Of course, this isn’t the first time he’s made this claim. Back in 2014, he told Esquire that rock music is “finally dead.”
“Don’t quit your day job is a good piece of advice. When I was coming up, it was not an insurmountable mountain,” Simmons said. “But for performers who are also songwriters—the creators—for rock music, for soul, for the blues—it’s finally dead. Rock is finally dead.”
Rock music's cause of death? File-sharing, which he explains: “The death of rock was not a natural death. Rock did not die of old age. It was murdered.”
Clearly, he’s standing by the fact that rock is “dead”—and that illegal streaming still seems to be the cause—in his most recent interview with Rolling Stone.
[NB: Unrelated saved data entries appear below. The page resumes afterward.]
Lemma well_keyed_same_bids s s' :
  bids s' = bids s ->
  (forall a, In a (auctions s) -> exists a', In a' (auctions s') /\ auction_id a' = auction_id a) ->
  well_keyed s -> well_keyed s'.
Proof.
  intros Hb Ha [Href Hnd]. unfold well_keyed. rewrite Hb. split; [|exact Hnd].
  intros b Hin. destruct (Href b Hin) as (a & Hain & E).
  destruct (Ha a Hain) as (a' & Ha' & E'). exists a'. split; [assumption|congruence].
Qed.

Lemma save_auction_outcomes text photo price ref now s :
  (exists e, save_auction text photo price ref now s = (Raise e, s)) \/
  save_auction text photo price ref now s = (Return None, s) \/
  exists p, save_auction text photo price ref now s =
              (Return (Some (next_rowid (map auction_id (auctions s)))),
               with_auctions s (auctions s ++ [new_auction s text photo p ref now])).
Proof.
  unfold save_auction, insert_auction.
  destruct price as [p|]; [|left; eauto].
  destruct (String.eqb text EmptyString); [left; eauto|].
  destruct (supplied ref) as [r|]; [destruct (channel_message_known r s)|];
    simpl; eauto.
Qed.

Lemma insert_keeps_invariant s a :
  auction_id a = next_rowid (map auction_id (auctions s)) ->
  current_bid a = None ->
  well_keyed s /\ consistent s ->
  well_keyed (with_auctions s (auctions s ++ [a])) /\
  consistent (with_auctions s (auctions s ++ [a])).
Proof.
  intros Hid Hcb [Hk Hc]. split.
  - apply (well_keyed_same_bids s); [reflexivity| |exact Hk].
    intros x Hx. exists x. split; [|reflexivity]. simpl. apply in_or_app. now left.
  - intros x Hx. simpl in Hx. apply in_app_or in Hx as [Hx|[<-|[]]]; simpl.
    + now apply Hc.
    + rewrite Hcb. split; [|discriminate].
      split; [|reflexivity]. intros _ b Hb Hbid. exfalso.
      destruct Hk as [Href _]. destruct (Href b Hb) as (a0 & Ha0 & E).
      apply (next_rowid_fresh (map auction_id (auctions s))).
      rewrite <- Hid, <- Hbid, <- E. now apply in_map.
Qed.

Lemma save_auction_keeps_invariant text photo price ref now s :
  well_keyed s /\ consistent s ->
  well_keyed (snd (save_auction text photo price ref now s)) /\
  consistent (snd (save_auction text photo price ref now s)).
Proof.
  intros H.
  destruct (save_auction_outcomes text photo price ref now s)
    as [(e & ->)|[->|(p & ->)]]; [exact H|exact H|].
  now apply insert_keeps_invariant.
Qed.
When asked more about the music that moves him the most, he explains that it’s the newer pop tunes, like those from Tame Impala—not rock music at all.
However, he also blames the “generations of fans” that have “trained themselves to download and file-share and stream for free” on the decay of rock music, meaning that the new guys in the rock game will never have a chance.
“There will not be another Beatles,” Simmons says. “You can play the game, 1958 until 1988 is thirty years, Elvis, the Beatles, Rolling Stones, Madonna, Prince, Jackson, U2, ACDC, maybe KISS, and from 1988 until today, give me the new Beatles.”
Not to mention, he also says there aren’t any big rock names anymore, and he’s seemingly doubting there ever will be. As soon as the interviewer attempts to back the likes of Pearl Jam and Radiohead, Simmons says no one would recognize Thom Yorke on the street in Pasadena. And he says no rockstars today will be able to have that effect.
Not even Dave Grohl…?
“I've been with Dave Grohl when he was walking down the street and nobody knew, and he's a big star. No, that's not what a star is. Prince was a star. You could see him coming from a mile ahead,” Simmons says.
“Look, the system is broken, and because the system is broken, new rock bands are very fragile. They're like babies. You need to give them love and caring and give them a chance to come up with their better stuff… But if they were living in their mother's basement and had to work for a living, which is what's going on today, it's not going to happen.”
And for that, rock is dead. Well, according to Gene Simmons.